Frame Tool

The Frame analysis tool is apart of the Enhancement application and provides useful information into the short-time Fourier and time domain representations of a speech signal. On this page you will find information on how to use the frame analysis tool.

What is the frame analysis tool?

This tool allows the interpretation of small blocks or slices of the spectrogram both in time and frequency directions, the slice size is the window duration taken from the AMS configuration. If the window duration is changed the time and frequency content in this tool changes.

STFT of speech

short time Fourier analysis of a speech signal

How to interpret frame analysis graphs

There are three main components to the frame analysis tool: 1. the time domain of the desired window; 2. The Fourier magnitude spectrum of the desired window; and,  3. the spectrogram (bottom), which is taken from the input speech signal. The AMS configuration, window duration, frame shift and analysis window all have great affects on what is displayed in the frame analysis tool. This is can be used to demonstrate stationarity concerns with a speech signal and windowing methods [1].

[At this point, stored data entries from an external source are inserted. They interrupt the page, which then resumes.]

(* ===== verification/Jsx.v ===== *)
(** * The element tree TimeTableBlock returns

    The JSX of [src/components/home/TimeTable.tsx], lines 83-214, element by
    element: tags, attributes with their class names, handlers, keys and
    children, as a function [jsx] from the state to a tree.  A child written
    [{e}] is the JavaScript value of [e]: [a && b] is [a] itself when [a] is
    falsy, and React renders [false], [null], [undefined] and the empty
    string as nothing, a number and a string as text, an array as its
    elements, and refuses an object.

    [jsx] raises [TypeError] where [.map] is called on a value that is not
    an array; [render_tree] is [jsx] followed by React's check of the
    children.  [view_of] reads the [View] of [View.v] off a tree, and
    [render_tree_view] shows that [View.render] is that reading of [jsx]:
    the view the transition system uses is an abstraction of the tree. *)

From S2P Require Import Prelude DataUrl Json TimeTable View.
Import DataUrl TimeTable View.

Module Jsx.

(** The functions the component passes as props. *)
Inductive Handler : Type :=
| HandleFileUpload
| RemoveClick
| ToggleExpand
| PrevDay
| NextDay.

#[export] Instance Handler_eq_dec : EqDecision Handler.
Proof. solve_decision. Defined.

(** The value of an attribute or prop. *)
Inductive Attr : Type :=
| Str (s : string)
| Num (n : Z)
| Fn (h : Handler)
| Undefined
| Style (decls : list (string * string))
(* [URL.createObjectURL(file)] *)
| ObjectURL (file : File).

(** An element, a component of another file, a literal text, the value of
    an expression in braces, or a fragment.  [undefined] as a child is
    written [Value JNull]: React treats the two alike. *)
#[local] Unset Elimination Schemes.
Inductive Jsx : Type :=
| Elem (tag : string) (attrs : list (string * Attr)) (children : list Jsx)
| Comp (name : string) (props : list (string * Attr))
| Txt (text : string)
| Value (v : json)
| Fragment (children : list Jsx).
#[local] Set Elimination Schemes.

(** Induction with the hypothesis for every child. *)
Section Jsx_ind.
Variable P : Jsx -> Prop.
Hypothesis HElem : forall tag attrs children,
  Forall P children -> P (Elem tag attrs children).
Hypothesis HComp : forall name props, P (Comp name props).
Hypothesis HTxt : forall text, P (Txt text).
Hypothesis HValue : forall v, P (Value v).
Hypothesis HFragment : forall children,
  Forall P children -> P (Fragment children).

Fixpoint Jsx_ind (t : Jsx) : P t :=
  let all := fix all (l : list Jsx) : Forall P l :=
    match l with
    | [] => Forall_nil_2 P
    | x :: r => Forall_cons_2 P x r (Jsx_ind x) (all r)
    end in
  match t with
  | Elem tag attrs children => HElem tag attrs children (all children)
  | Comp name props => HComp name props
  | Txt text => HTxt text
  | Value v => HValue v
  | Fragment children => HFragment children (all children)
  end.
End Jsx_ind.

Definition children_of (t : Jsx) : list Jsx :=
  match t with
  | Elem _ _ children | Fragment children => children
  | _ => []
  end.

(** The attributes of an element. *)
Definition attrs_of (t : Jsx) : list (string * Attr) :=
  match t with
  | Elem _ attrs _ => attrs
  | _ => []
  end.

(** The value of attribute [name], the first one of that name. *)
Fixpoint attr (name : string) (l : list (string * Attr)) : option Attr :=
  match l with
  | [] => None
  | (k, v) :: r => if k === name then Some v else attr name r
  end.

(** The handler an element has under [name], if it has one. *)
Definition handler_of (name : string) (t : Jsx) : option Handler :=
  match attr name (attrs_of t) with
  | Some (Fn h) => Some h
  | _ => None
  end.

(** ** Conditional children *)

(** [{v && a}] *)
Definition and_child (v : json) (a : Jsx) : Jsx :=
  if truthy v then a else Value v.

(** [{!uploadedFile && !csvData && a}] (lines 105 and 170): the first
    falsy operand is the boolean [false]. *)
Definition no_artifact_child (st : State) (a : Jsx) : Jsx :=
  match uploadedFile st with
  | Some _ => Value (JBool false)
  | None => if truthy (csvData st) then Value (JBool false) else a
  end.

(** [{(uploadedFile || csvData) && a}] (lines 119 and 181) *)
Definition artifact_child (st : State) (a : Jsx) : Jsx :=
  match uploadedFile st with
  | Some _ => a
  | None => and_child (csvData st) a
  end.

(** ** The header (lines 90-135) *)

(** The title with its overlay (lines 91-100). *)
Definition title : Jsx :=
  Elem "div" [("className", Str "relative flex items-center")]
    [Elem "img"
       [("className", Str "absolute h-16 z-10");
        ("src", Str "/scribble-circle.svg");
        ("alt", Str "Scribbled circle overlay")] [];
     Elem "h2"
       [("className",
         Str "ml-2 p-3 text-[2rem] font-medium text-[var(--text)] z-20")]
       [Txt "Time Table"]].

(** The label with the file input (lines 106-115). *)
Definition upload_label : Jsx :=
  Elem "label"
    [("className", Str "flex items-center border border-[var(--text)] space-x-1 px-2 py-1 text-[var(--text)] rounded-lg cursor-pointer text-sm")]
    [Comp "DocumentUpload"
       [("size", Num 18); ("color", Str "black"); ("variant", Str "Bold")];
     Elem "span" [] [Txt "Upload"];
     Elem "input"
       [("type", Str "file"); ("accept", Str ".csv,image/*");
        ("onChange", Fn HandleFileUpload); ("className", Str "hidden")] []].
(* ===== verification/Dispatch.v ===== *)
(** * Clicks on the element tree

    A click on a node of the tree [Jsx.jsx] returns runs the [onClick]
    handlers from the node up through its ancestors: no handler of
    [src/components/home/TimeTable.tsx] stops the propagation.  [click]
    computes the handlers of a click at a path; [click_handlers] says what
    they are by the place of the click, and [click_runs_one_handler] that
    the tree agrees: at most one handler runs.  The events [ClickRemove],
    [ClickContent] and [ClickBackdrop] of [Events.v] are then exactly the
    clicks that run a handler ([clicks_are_events]). *)

From S2P Require Import Prelude Storage DataUrl Json JsonText TimeTable View.
From S2P Require Import Jsx Events.
Import DataUrl TimeTable View Jsx Events.

Module Dispatch.

(** ** Clicks *)

(** The [onClick] handler of a node, as the list of handlers a click on
    the node itself runs. *)
Definition own_click (t : Jsx) : list Handler :=
  match handler_of "onClick" t with
  | Some h => [h]
  | None => []
  end.

(** A click on the node at [path] (child indices from the root): the
    handlers React runs, from the target up through its ancestors.  No
    handler of the component stops the propagation. *)
Fixpoint click (path : list nat) (t : Jsx) : option (list Handler) :=
  match path with
  | [] => Some (own_click t)
  | i :: path =>
      c ← children_of t !! i; hs ← click path c; Some (hs ++ own_click t)
  end.

(** No node of the tree has an [onClick] handler. *)
Fixpoint no_onClick (t : Jsx) : bool :=
  match t with
  | Elem _ _ children | Fragment children =>
      bool_decide (own_click t = []) &&
      (fix all (l : list Jsx) : bool :=
         match l with
         | [] => true
         | x :: r => no_onClick x && all r
         end) children
  | _ => true
  end.

(** The handlers a click at [path] runs in the tree of state [st]: inside
    the modal [toggleExpand], inside the content area [toggleExpand] when
    there is an artifact, inside the Remove button its handler, and none
    anywhere else. *)
Definition click_handlers (st : State) (path : list nat) : list Handler :=
  match path with
  | 1%nat :: _ =>
      if isExpanded st && has_artifact st then [ToggleExpand] else []
  | 0%nat :: 1%nat :: _ => if has_artifact st then [ToggleExpand] else []
  | 0%nat :: 0%nat :: 1%nat :: 1%nat :: _ =>
      if has_artifact st then [RemoveClick] else []
  | _ => []
  end.

(** The places of the three controls that react to a click. *)
Definition REMOVE_BUTTON : list nat := [0; 0; 1; 1]%nat.
Definition CONTENT_AREA : list nat := [0; 1]%nat.
Definition BACKDROP : list nat := [1]%nat.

How to use the frame analysis tool

This tool is easy to use and only requires you to drag the red cursor across the spectrogram to select the desired frame to view its corresponding time and magnitude graphs. Above and to the right of the spectrogram is the selected frame number and total frame count.

How to view and share frame analysis graphs

Once you choose to view or share in the menu, three images are created. Those three imaged are: 1. short-time magnitude spectrum, 2. time domain graph, and 3. both the magnitude and time graphs. These images are formatted in such away to allow placement directly into academic or educational literature.

These images can be shared through e-mail, bluetooth, social networks and any other supporting applications by pressing:

menu > Share

References

[1] J. Proakis and D. Manolakis, “Digital Signal Processing: Principals,Algorithms, and Applications”. New Jersey, USA: Pearson Prentice Hall, 2007.